### YOUR INSTRUCTIONS
After locating the line that contains "enter_called : nat;" in the listing below, write out that line and every following line exactly, with no other output.
⟨
(** * A reference-counted pool of asynchronous context managers

    Shallow embedding of [asyncio_contextmanager_pool/__init__.py]:
    the key deriver [reduce_args], the [_Holder] wrapper with its
    reference count and lazy first entry, and the [Pool] with its
    instance and timer dictionaries.  Coroutines are cut at their
    [await]s; the event loop (clock, timer handles, created tasks) is
    part of the state, and a run of the program is a list of labels. *)

From stdpp Require Import gmap strings list fin_maps sorting.

Open Scope Z_scope.

(** ** Python values and call arguments *)

(** The hashable values that occur as arguments in this development. *)
Inductive PyVal : Type :=
| PyNone
| PyInt (n : Z)
| PyStr (s : string).

#[global] Instance PyVal_eq_dec : EqDecision PyVal.
Proof. solve_decision. Defined.

(** The arguments of a call: positional arguments in call order, and
    the keyword dictionary in the order the caller supplied the names
    (a Python dict keeps insertion order and has no repeated key). *)
Record Args : Type := MkArgs {
  a_args : list PyVal;
  a_kwargs : list (string * PyVal);
}.

#[global] Instance Args_eq_dec : EqDecision Args.
Proof. solve_decision. Defined.

(** [kwargs[k]] *)
Fixpoint dict_getitem (kwargs : list (string * PyVal)) (k : string) : option PyVal :=
  match kwargs with
  | [] => None
  | (k', v) :: rest => if decide (k' = k) then Some v else dict_getitem rest k
  end.

(** [sorted(kwargs)]: the names in increasing order, strings compared
    character by character. *)
Definition sorted (keys : list string) : list string :=
  merge_sort String.le keys.

(** ** Key derivation *)

Section KeyDeriver.
(** The built-in [hash] applied to a tuple. *)
Variable hash : list PyVal → Z.

(** The body of the loop [for k in kwargs_keys]: two appends.  Every
    [k] comes from the dictionary itself, so the lookup finds it. *)
Definition append_kwarg (kwargs : list (string * PyVal))
    (hash_values : list PyVal) (k : string) : list PyVal :=
  match dict_getitem kwargs k with
  | Some v => hash_values ++ [PyStr k; v]
  | None => hash_values ++ [PyStr k]
  end.

(** The list [hash_values] when the loop of [reduce_args] ends. *)
Definition hash_values (args : list PyVal) (kwargs : list (string * PyVal))
    : list PyVal :=
  let kwargs_keys := sorted kwargs.*1 in
  foldl (append_kwarg kwargs) args kwargs_keys.

Definition reduce_args (a : Args) : Z :=
  hash (hash_values (a_args a) (a_kwargs a)).
End KeyDeriver.

(** ** Objects on the heap *)

(** What a coroutine hands back to whoever drives it. *)
Inductive outcome (A : Type) : Type :=
| Returns (a : A)
| Raises (msg : string)
| Awaits.
Arguments Returns {A} a.
Arguments Raises {A} msg.
Arguments Awaits {A}.

(** The object the getter builds: like the class of the test suite it
    remembers its constructor arguments and counts the calls of its
    entry and exit routines. *)
Record Resource : Type := MkResource {
  r_args : Args;
  enter_called : nat;
  exit_called : nat;
}.

(** A timer handle of the event loop, as [loop.call_later] returns it.
    The callback of every handle made here is the closure [_delete] of
    [_mark_for_deletion], which only remembers [key]. *)
Record TimerHandle (K : Type) : Type := MkTimerHandle {
  th_when : nat;
  th_key : K;
  th_cancelled : bool;
  th_scheduled : bool;
}.
Arguments MkTimerHandle {K}.
Arguments th_when {K}.
Arguments th_key {K}.
Arguments th_cancelled {K}.
Arguments th_scheduled {K}.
⟩
### WRITTEN RESPONSE
  enter_called : nat;
  exit_called : nat;
}.

(** A timer handle of the event loop, as [loop.call_later] returns it.
    The callback of every handle made here is the closure [_delete] of
    [_mark_for_deletion], which only remembers [key]. *)
Record TimerHandle (K : Type) : Type := MkTimerHandle {
  th_when : nat;
  th_key : K;
  th_cancelled : bool;
  th_scheduled : bool;
}.
Arguments MkTimerHandle {K}.
Arguments th_when {K}.
Arguments th_key {K}.
Arguments th_cancelled {K}.
Arguments th_scheduled {K}.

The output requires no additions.